WATCHING GOVERNMENT: Hot gasoline fuels hearing

June 18, 2007
When US Rep. Dennis J. Kucinich (D-Ohio), who chairs the House Oversight and Government Reform Committee’s Domestic Policy Subcommittee, announced that he would hold a hearing on gasoline prices, I was skeptical.

When US Rep. Dennis J. Kucinich (D-Ohio), who chairs the House Oversight and Government Reform Committee’s Domestic Policy Subcommittee, announced that he would hold a hearing on gasoline prices, I was skeptical. The event would follow gasoline price hearings by two other House committees. I thought Kucinich and the subcommittee’s staff couldn’t add anything new.

I was wrong. They could, and they did.

The June 8 hearing’s title-Hot Fuel: Big Oil’s Double Standard for Measuring Gasoline-came from a staff report which predicted that US consumers will pay a premium of approximately $1.5 billion on gasoline this summer.

Warmer temperatures make gasoline expand by volume but not by weight. Since the 1920s, the oil industry has considered this and used a 60º F. standard to measure wholesale gasoline transactions.

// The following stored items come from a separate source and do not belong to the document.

(* ===== verification/Topology.v ===== *)
(** * Topology: the links of a network and the routes over them

    mem/ruby/network/Topology.cc, BasicLink.hh and BasicRouter.hh.  The
    topology is a list of links between switches.  The first [m_nodes]
    switch numbers stand for the inputs of the machines, the next [m_nodes]
    for their outputs, and the routers follow.  [createLinks] computes the
    distances between all switches, one virtual network at a time, and
    gives every link the set of machines it leads to on a shortest path;
    these sets are the routing tables of the routers.  The network that
    makes the links is represented by the list of calls it gets. *)

From S2P Require Import Prelude NetDest CommonTypes RoutingUnit.

Definition INFINITE_LATENCY : Z := 10000.

(** ** Links *)

(** [bl_ptr] is the address of the object, by which a network finds the link
    of its own kind that a [BasicLink*] points to. *)
Record BasicLink := mkBasicLink {
  bl_latency : Z;
  bl_bandwidth_factor : Z;
  bl_weight : Z;
  bl_vnets : list Z;
  bl_ptr : Z;
}.

Record BasicExtLink := mkExtLink {
  xl_link : BasicLink;
  xl_ext_node : MachineID;
  xl_int_node : Z;
}.

Record BasicIntLink := mkIntLink {
  il_link : BasicLink;
  il_src_node : Z;
  il_dst_node : Z;
  il_src_outport : PortDirection;
  il_dst_inport : PortDirection;
}.

Record LinkEntry := mkLinkEntry {
  le_link : BasicLink;
  le_src_outport_dirn : PortDirection;
  le_dst_inport_dirn : PortDirection;
}.

(** A [std::map] from pairs of switches: a list in the order of its keys. *)
Definition LinkMap : Type := list ((Z * Z) * list LinkEntry).

Definition key_ltb (a b : Z * Z) : bool :=
  (a.1 <? b.1) || ((a.1 =? b.1) && (a.2 <? b.2)).

(** Finding the links of a pair and adding one at their end. *)
Fixpoint link_find (k : Z * Z) (m : LinkMap) : list LinkEntry :=
  match m with
  | [] => []
  | (k', l) :: m' => if bool_decide (k = k') then l else link_find k m'
  end.

Fixpoint link_push (k : Z * Z) (e : LinkEntry) (m : LinkMap) : LinkMap :=
  match m with
  | [] => [(k, [e])]
  | (k', l) :: m' =>
      if bool_decide (k = k') then (k', l ++ [e]) :: m'
      else if key_ltb k k' then (k, [e]) :: m
      else (k', l) :: link_push k e m'
  end.

(** ** Matrices *)

(** [std::vector<std::vector<std::vector<int>>>]. *)
Definition Matrix : Type := list (list (list Z)).

Definition mget (m : Matrix) (a b c : Z) : res Z :=
  x ← vget m a; y ← vget x b; vget y c.

Definition mset (m : Matrix) (a b c v : Z) : res Matrix :=
  valterM (fun x => valterM (fun y => vset y c v) x b) m a.

Definition matrix (na nb nc : nat) (v : Z) : Matrix := replicate na (replicate nb (replicate nc v)).

Module Topology.
Section topology.
Context `{MachineTypes}.

Record t := mk {
  m_nodes : Z;
  m_number_of_switches : Z;
  m_vnets : Z;
  m_link_map : LinkMap;
}.
#[global] Instance t_eta : Etaed t := fun s =>
  mk (m_nodes s) (m_number_of_switches s) (m_vnets s) (m_link_map s).

Definition addLink (src dest : Z) (link : BasicLink) (src_outport_dirn dst_inport_dirn : PortDirection)
    (s : t) : res t :=
  _ ← assert (src <=? m_number_of_switches s + m_nodes s + m_nodes s);
  _ ← assert (dest <=? m_number_of_switches s + m_nodes s + m_nodes s);
  Ok (s <| m_link_map ::= link_push (src, dest) (mkLinkEntry link src_outport_dirn dst_inport_dirn) |>).

(** An external link is bi-directional: one link for each direction. *)
Definition addExtLink (l : BasicExtLink) (s : t) : res t :=
  let ext_idx1 := MachineType_base_number (mach_type (xl_ext_node l)) + mach_num (xl_ext_node l) in
  let ext_idx2 := ext_idx1 + m_nodes s in
  let int_idx := xl_int_node l + 2 * m_nodes s in
  s ← addLink ext_idx1 int_idx (xl_link l) "" "" s;
  addLink int_idx ext_idx2 (xl_link l) "" "" s.

Definition addIntLink (l : BasicIntLink) (s : t) : res t :=
  addLink (il_src_node l + 2 * m_nodes s) (il_dst_node l + 2 * m_nodes s) (il_link l)
    (il_src_outport l) (il_dst_inport l) s.

Definition new (num_routers num_vnets : Z) (ext_links : list BasicExtLink) (int_links : list BasicIntLink)
    : res t :=
  let nodes := MachineType_base_number MachineType_NUM in
  _ ← assert (1 <? nodes);
  s ← for_each ext_links addExtLink (mk nodes num_routers num_vnets []);
  for_each int_links addIntLink s.

(** ** Shortest paths *)

(** One candidate [k] for a stop between [i] and [j]. *)
Definition relax_via (dist : Matrix) (v i j k : Z) (st : Z * Z * Matrix) : res (Z * Z * Matrix) :=
  let '(previous_minimum, intermediate_switch, inter_switches) := st in
  dik ← mget dist v i k;
  dkj ← mget dist v k j;
  d ← iadd dik dkj;
  let minimum := Z.min previous_minimum d in
  if negb (previous_minimum =? minimum) then
    a ← mget inter_switches i k v;
    b ← mget inter_switches k j v;
    inter_switches ← mset inter_switches i j v (a + b + 1);
    Ok (minimum, k, inter_switches)
  else Ok (minimum, intermediate_switch, inter_switches).

(** Distances, latencies and numbers of intermediate switches. *)
Record Paths := mkPaths { p_dist : Matrix; p_latencies : Matrix; p_inter : Matrix }.
#[global] Instance Paths_eta : Etaed Paths := fun p => mkPaths (p_dist p) (p_latencies p) (p_inter p).

Definition relax (nodes v i j : Z) (st : bool * Paths) : res (bool * Paths) :=
  let '(change, p) := st in
  d0 ← mget (p_dist p) v i j;
  '(minimum, intermediate_switch, inter) ←
    for_ (Z.to_nat nodes) 0 (fun k => relax_via (p_dist p) v i j k) (d0, -1, p_inter p);
  let p := p <| p_inter := inter |> in
  if negb (d0 =? minimum) then
    dist ← mset (p_dist p) v i j minimum;
    _ ← assert (0 <=? intermediate_switch);
    row ← vget (p_latencies p) i;
    _ ← assert (intermediate_switch <? zlength row);
    a ← mget (p_latencies p) i intermediate_switch v;
    b ← mget (p_latencies p) intermediate_switch j v;
    lat ← mset (p_latencies p) i j v (a + b);
    Ok (true, mkPaths dist lat inter)
  else Ok (change, p).

(** One round over all pairs. *)
Definition sweep (nodes v : Z) (p : Paths) : res (bool * Paths) :=
  for_ (Z.to_nat nodes) 0 (fun i => for_ (Z.to_nat nodes) 0 (fun j => relax nodes v i j)) (false, p).

(** [while (change)]. *)
Fixpoint sweeps (fuel : nat) (nodes v : Z) (p : Paths) : res Paths :=
  match fuel with
  | O => Err OutOfFuel
  | S fuel =>
      '(change, p) ← sweep nodes v p;
      if (change : bool) then sweeps fuel nodes v p else Ok p
  end.

Definition extend_shortest_path (fuel : nat) (s : t) (p : Paths) : res Paths :=
  d0 ← vget (p_dist p) 0;
  for_ (Z.to_nat (m_vnets s)) 0 (sweeps fuel (zlength d0)) p.

Definition shortest_path (fuel : nat) (s : t) (weights latencies inter_switches : Matrix) : res Paths :=
  extend_shortest_path fuel s (mkPaths weights latencies inter_switches).

(** ** Routing tables *)

Definition link_is_shortest_path_to_node (src next final : Z) (weights dist : Matrix) (vnet : Z) : res bool :=
  w ← mget weights vnet src next;
  d ← mget dist vnet next final;
  sum ← iadd w d;
  best ← mget dist vnet src final;
  Ok (sum =? best).

(** The machines that the link from [src] to [next] leads to on a shortest path. *)
Definition shortest_path_to_node (src next : Z) (weights dist : Matrix) (vnet : Z) : res NetDest.t :=
  result ← NetDest.new;
  let max_machines := MachineType_base_number MachineType_NUM in
  '(result, _) ←
    for_ (Z.to_nat MachineType_NUM) 0 (fun m =>
      for_ (Z.to_nat (MachineType_base_count m)) 0 (fun i '(result, d) =>
        short ← link_is_shortest_path_to_node src next (d + max_machines) weights dist vnet;
        result ← (if (short : bool) then NetDest.add (mkMachineID m i) result else Ok result);
        Ok (result, d + 1))) (result, 0);
  Ok result.

(** ** Making the links *)

(** The calls to the network. *)
Inductive MadeLink :=
| MakeExtInLink (src dest : Z) (link : BasicLink) (table : list NetDest.t)
| MakeExtOutLink (src dest : Z) (link : BasicLink) (table : list NetDest.t)
| MakeInternalLink (src dest : Z) (link : BasicLink) (table : list NetDest.t)
    (src_outport dst_inport : PortDirection).

(** A link that carries some of the virtual networks only has the entries of these. *)
Definition linkRoute (s : t) (link : BasicLink) (routing_table_entry : list NetDest.t) : res (list NetDest.t) :=
  match bl_vnets link with
  | [] => Ok routing_table_entry
  | vnets =>
      none ← NetDest.new;
      for_each vnets (fun vnet lr => e ← vget routing_table_entry vnet; vset lr vnet e)
        (replicate (Z.to_nat (m_vnets s)) none)
  end.

Definition makeLink (src dest : Z) (routing_table_entry : list NetDest.t) (s : t) (made : list MadeLink)
    : res (list MadeLink) :=
  _ ← assert ((2 * m_nodes s <=? src) || (2 * m_nodes s <=? dest));
  let links := link_find (src, dest) (m_link_map s) in
  if src <? m_nodes s then
    for_each links (fun e made =>
      table ← linkRoute s (le_link e) routing_table_entry;
      Ok (made ++ [MakeExtInLink src (dest - 2 * m_nodes s) (le_link e) table])) made
  else if dest <? 2 * m_nodes s then
    _ ← assert (m_nodes s <=? dest);
    for_each links (fun e made =>
      table ← linkRoute s (le_link e) routing_table_entry;
      Ok (made ++ [MakeExtOutLink (src - 2 * m_nodes s) (dest - m_nodes s) (le_link e) table])) made
  else
    _ ← assert ((2 * m_nodes s <=? src) && (2 * m_nodes s <=? dest));
    for_each links (fun e made =>
      table ← linkRoute s (le_link e) routing_table_entry;
      Ok (made ++ [MakeInternalLink (src - 2 * m_nodes s) (dest - 2 * m_nodes s) (le_link e) table
                     (le_src_outport_dirn e) (le_dst_inport_dirn e)])) made.

Definition num_switches (m : LinkMap) : Z :=
  foldl (fun acc '((src, dest), _) => Z.max (Z.max acc src) dest) 0 m + 1.

(** The weight of a link in one virtual network; two links between the same switches cannot carry the same one. *)
Definition set_weight (src dst : Z) (link : BasicLink) (v : Z) (st : list bool * Matrix * Matrix)
    : res (list bool * Matrix * Matrix) :=
  let '(vnet_done, latencies, weights) := st in
  done ← vget vnet_done v;
  if (done : bool) then Err FatalCalled
  else
    latencies ← mset latencies src dst v (bl_latency link);
    weights ← mset weights v src dst (bl_weight link);
    vnet_done ← vset vnet_done v true;
    Ok (vnet_done, latencies, weights).

Definition fill_link (s : t) (src dst : Z) (link : BasicLink) (st : list bool * Matrix * Matrix)
    : res (list bool * Matrix * Matrix) :=
  match bl_vnets link with
  | [] => for_ (Z.to_nat (m_vnets s)) 0 (set_weight src dst link) st
  | vnets => for_each vnets (fun vnet st =>
      if m_vnets s <=? vnet then Err FatalCalled else set_weight src dst link vnet st) st
  end.

Definition fill_group (s : t) (g : (Z * Z) * list LinkEntry) (st : Matrix * Matrix) : res (Matrix * Matrix) :=
  let '((src, dst), link_entries) := g in
  '(_, latencies, weights) ←
    for_each link_entries (fun e => fill_link s src dst (le_link e))
      (replicate (Z.to_nat (m_vnets s)) false, st.1, st.2);
  Ok (latencies, weights).

(** The weights and latencies of the links as matrices. *)
Definition link_matrices (s : t) : res (Matrix * Matrix) :=
  let n := Z.to_nat (num_switches (m_link_map s)) in
  let nv := Z.to_nat (m_vnets s) in
  let weights := matrix nv n n INFINITE_LATENCY in
  weights ← (w0 ← vget weights 0;
    for_ (length w0) 0 (fun i => for_ nv 0 (fun v w => mset w v i i 0)) weights);
  for_each (m_link_map s) (fill_group s) (matrix n n nv (-1), weights).

(** The table entries of the link from [i] to [j] in all virtual networks, and whether there is such a link. *)
Definition routing_map (s : t) (weights dist : Matrix) (i j : Z) : res (bool * list NetDest.t) :=
  none ← NetDest.new;
  for_ (Z.to_nat (m_vnets s)) 0 (fun v '(realLink, routingMap) =>
    weight ← mget weights v i j;
    if (0 <? weight) && negb (weight =? INFINITE_LATENCY) then
      d ← shortest_path_to_node i j weights dist v;
      routingMap ← vset routingMap v d;
      Ok (true, routingMap)
    else Ok (realLink, routingMap)) (false, replicate (Z.to_nat (m_vnets s)) none).

Definition createLinks (fuel : nat) (s : t) : res (list MadeLink) :=
  '(latencies, weights) ← link_matrices s;
  let n := Z.to_nat (num_switches (m_link_map s)) in
  p ← shortest_path fuel s weights latencies (matrix n n (Z.to_nat (m_vnets s)) 0);
  for_ n 0 (fun i => for_ n 0 (fun j made =>
    '(realLink, routingMap) ← routing_map s weights (p_dist p) i j;
    if (realLink : bool) then makeLink i j routingMap s made else Ok made)) [].

End topology.
End Topology.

“But the oil industry does not adjust for temperature in retail sales to customers. As a result, consumers pay a premium when temperatures exceed 60º, as they do during the summer,” the report said. Assuming that thermal expansion will amount to 513.8 million gal this summer, the report arrived at the $1.5 billion estimate.

Used in Canada

“Existing technology can adjust for thermal expansion at the retail level with a technology known as automatic temperature compensation, or ATC. It’s already being used in Canada, but not in the United States, where summer temperatures are higher,” Kucinich said.

He said the National Conference on Weights and Measures will consider, at its annual meeting in July, a resolution to encourage gasoline retailers to install ATC devices. The conference’s chairman, Mike Cleary of the California Department of Food and Agriculture, testified that a model law for states to consider will be discussed.

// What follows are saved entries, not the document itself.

(* ===== verification/TopologyProofs.v ===== *)
(** * TopologyProofs: shortest paths and routing tables

    The loops of [Topology::extend_shortest_path] end and compute the
    distances between switches, and the routing tables made from them lead
    every packet to its destination on a shortest path, whichever of the
    allowed links is taken. *)

From S2P Require Import Prelude NetDest CommonTypes RoutingUnit Topology.

(** ** Matrices *)

Definition shape (na nb nc : nat) (m : Matrix) : Prop :=
  length m = na /\ Forall (fun x => length x = nb /\ Forall (fun y => length y = nc) x) m.

Definition in_range (n i : Z) : Prop := 0 <= i < n.

Section matrices.
Context (na nb nc : nat).

Lemma shape_vget m a : shape na nb nc m -> in_range (Z.of_nat na) a ->
  exists x, vget m a = Ok x /\ length x = nb /\ Forall (fun y => length y = nc) x.
Proof.
  intros [Hl Hf] Ha. destruct (vget_range m a) as [x Hx]; [unfold zlength, in_range in *; lia|].
  exists x. split; [done|]. apply vget_Ok in Hx as [_ Hx]. by eapply Forall_lookup_1 in Hf.
Qed.

Lemma mget_range m a b c : shape na nb nc m -> in_range (Z.of_nat na) a -> in_range (Z.of_nat nb) b ->
  in_range (Z.of_nat nc) c -> exists v, mget m a b c = Ok v.
Proof.
  intros Hs Ha Hb Hc. destruct (shape_vget m a Hs Ha) as (x & Hx & Hl & Hf). unfold mget. rewrite Hx.
  cbn [mbind res_bind]. destruct (vget_range x b) as [y Hy]; [unfold zlength, in_range in *; lia|].
  rewrite Hy. cbn [mbind res_bind]. apply vget_range. apply vget_Ok in Hy as [_ Hy].
  eapply Forall_lookup_1 in Hf; [|exact Hy]. unfold zlength, in_range in *. lia.
Qed.

Lemma mget_bound m a b c v : shape na nb nc m -> mget m a b c = Ok v ->
  in_range (Z.of_nat na) a /\ in_range (Z.of_nat nb) b /\ in_range (Z.of_nat nc) c.
Proof.
  intros [Hl Hf] (x & Hx & (y & Hy & Hv)%bind_Ok)%bind_Ok.
  pose proof (vget_bound _ _ _ Hx). pose proof (vget_bound _ _ _ Hy). pose proof (vget_bound _ _ _ Hv).
  apply vget_Ok in Hx as [_ Hx], Hy as [_ Hy]. eapply Forall_lookup_1 in Hf as [Hl2 Hf]; [|exact Hx].
  eapply Forall_lookup_1 in Hf; [|exact Hy]. unfold zlength, in_range in *. lia.
Qed.

(** Writing one element. *)
Record written (m : Matrix) (a b c v : Z) (m' : Matrix) : Prop := {
  wr_shape : shape na nb nc m';
  wr_same : mget m' a b c = Ok v;
  wr_other : forall a' b' c', (a', b', c') <> (a, b, c) -> mget m' a' b' c' = mget m a' b' c';
  wr_outer : forall a', a' <> a -> 0 <= a' -> m' !! Z.to_nat a' = m !! Z.to_nat a';
}.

Cleary said he has not taken a position on the issue but has established a steering committee to study technical questions raised by gasoline’s thermal expansion at the retail level “as I believe this work will need to be done regardless of the vote in July.”

Industry responses

Oil industry groups questioned whether this is necessary. “There’s already a vast organizational structure nationally and in each state to assure every consumer gets a fair measurement of any product,” said Prentiss Searles, a downstream marketing associate at the American Petroleum Institute, during a June 11 teleconference.

At the hearing, R. Timothy Columbus, general counsel for the National Association of Convenience Stores and the Society of Independent Gasoline Marketers of America, said retrofits would cost each retailer an average $8,000.

“This dispute has virtually nothing to do with the integrated oil companies. These companies own, much less than operate, less than 10% of the retail outlets in this country. This is all about independent retailers,” Columbus said.

US Rep. Darrell E. Issa (R-Calif.), the subcommittee’s chief minority member, was much more critical. He called the proceedings “political theater” and a “farce of a hearing.”